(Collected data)

(** A child stops first, then exits with code 3 after [sp_ticks] polls. *)
Definition sim_wait (pid : Z) (w : wait_mode) (k : sim) : option wait_status * sim :=
  match w with
  | WUNTRACED => (Some Stopped, k)
  | WAIT => sim_reap pid (Exited 3) k
  | WNOHANG =>
      match sp_ticks (sim_ps k) with
      | O => if existsb (Z.eqb pid) (sim_children k) then sim_reap pid (Exited 3) k else (None, k)
      | S n => (None, with_children (sim_children k) n k)
      end
  end.

Definition sim_kill (s : signal) (k : sim) : bool * sim :=
  match s, sp_ticks (sim_ps k) with
  | SIG0, O => (false, k)
  | SIG0, S n => (true, with_children (sim_children k) n k)
  | _, _ => (true, k)
  end.

Definition noon (n : nat) : tm := Build_tm 126 0 1 12 0 0 (Z.of_nat n).

#[export] Instance sim_processes : Processes := {
  HWT_MODE_THREAD := 1;
  k_fork := fun _ _ => sim_fork;
  k_waitpid := sim_wait;
  k_kill := fun _ => sim_kill;
  k_signal := fun _ _ k => k;
  trace_interrupted := fun _ => false;
  k_clock := fun k => ({| tv_sec := 1; tv_nsec := 0 |}, k);
  k_now := fun _ => noon;
  k_usleep := fun _ k => k;
  executable := fun p _ => String.eqb p "/bin/prog";
  env_PATH := Some "/sbin:/bin";
}.

Definition sim_kids (k : sim) : gset Z := list_to_set (sim_children k).
(** C5, as amended. On a constructed instance, whose model has [_meta] [o],
    each of the six template getters returns the per-action override when it
    is set, and otherwise the list
    [modeladmin/<app>/<model>/<action>.html], [modeladmin/<app>/<action>.html],
    [modeladmin/<action>.html], with the app label and the model name as
    [str.lower()] returns them. *)
Theorem template_resolution c parent log self log' :
  __init__ c parent log = (Ok self, log') →
  ∃ o, get_meta (model c) = Ok o ∧
    resolves_template (get_index_template self) (index_template_name c) o "index" ∧
    resolves_template (get_create_template self) (create_template_name c) o "create" ∧
    resolves_template (get_edit_template self) (edit_template_name c) o "edit" ∧
    resolves_template (get_inspect_template self) (inspect_template_name c) o "inspect" ∧
    resolves_template (get_delete_template self) (delete_template_name c) o "delete" ∧
    resolves_template (get_choose_parent_template self)
      (choose_parent_template_name c) o "choose_parent".
Proof.
  intros (qn & pg & o & Hm & -> & _)%init_ok_inv. exists o.
  split; [by rewrite Hm|].
  unfold resolves_template, get_index_template, get_create_template,
    get_edit_template, get_inspect_template, get_delete_template,
    get_choose_parent_template.
  rewrite !built_get_templates. simpl klass.
  repeat split; by case_match.
Qed.
End templates.

(** ** Registration *)

Section registration.
Import ModelAdmin.
Context `{Environment}.


Lemma built_action_url c parent pg o action view_name :
  action_url (built c parent pg o) action view_name =
    Ok {| regex := get_action_url_pattern (built_url_helper c pg) action;
          view := {| im_self := built c parent pg o; im_func := view_name |};
          url_name := get_action_url_name (built_url_helper c pg) action |}.
Proof. unfold action_url. by rewrite built_url_helper_attr. Qed.

(** A constructed instance always yields its URL tuple: four routes, one
    more with the inspect view enabled, one more for a page model. *)
Lemma built_admin_urls c parent pg o :
  ∃ urls, ModelAdmin.get_admin_urls_for_registration (built c parent pg o) = Ok urls ∧
    length urls =
      (4 + (if inspect_view_enabled c then 1 else 0) + (if pg then 1 else 0))%nat.
Proof.
  unfold ModelAdmin.get_admin_urls_for_registration.
  rewrite !built_action_url, built_is_pagemodel. simpl.
  destruct (inspect_view_enabled c), pg; simpl; eexists; split; done.
Qed.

**About this task:**
Scan the entries above for the line containing "trace_interrupted := fun _ => false;", and copy it and all lines after it exactly, down to and including the line containing "resolves_template (get_edit_template self)".

**Response for this exercise:**
  trace_interrupted := fun _ => false;
  k_clock := fun k => ({| tv_sec := 1; tv_nsec := 0 |}, k);
  k_now := fun _ => noon;
  k_usleep := fun _ k => k;
  executable := fun p _ => String.eqb p "/bin/prog";
  env_PATH := Some "/sbin:/bin";
}.

Definition sim_kids (k : sim) : gset Z := list_to_set (sim_children k).
(** C5, as amended. On a constructed instance, whose model has [_meta] [o],
    each of the six template getters returns the per-action override when it
    is set, and otherwise the list
    [modeladmin/<app>/<model>/<action>.html], [modeladmin/<app>/<action>.html],
    [modeladmin/<action>.html], with the app label and the model name as
    [str.lower()] returns them. *)
Theorem template_resolution c parent log self log' :
  __init__ c parent log = (Ok self, log') →
  ∃ o, get_meta (model c) = Ok o ∧
    resolves_template (get_index_template self) (index_template_name c) o "index" ∧
    resolves_template (get_create_template self) (create_template_name c) o "create" ∧
    resolves_template (get_edit_template self) (edit_template_name c) o "edit" ∧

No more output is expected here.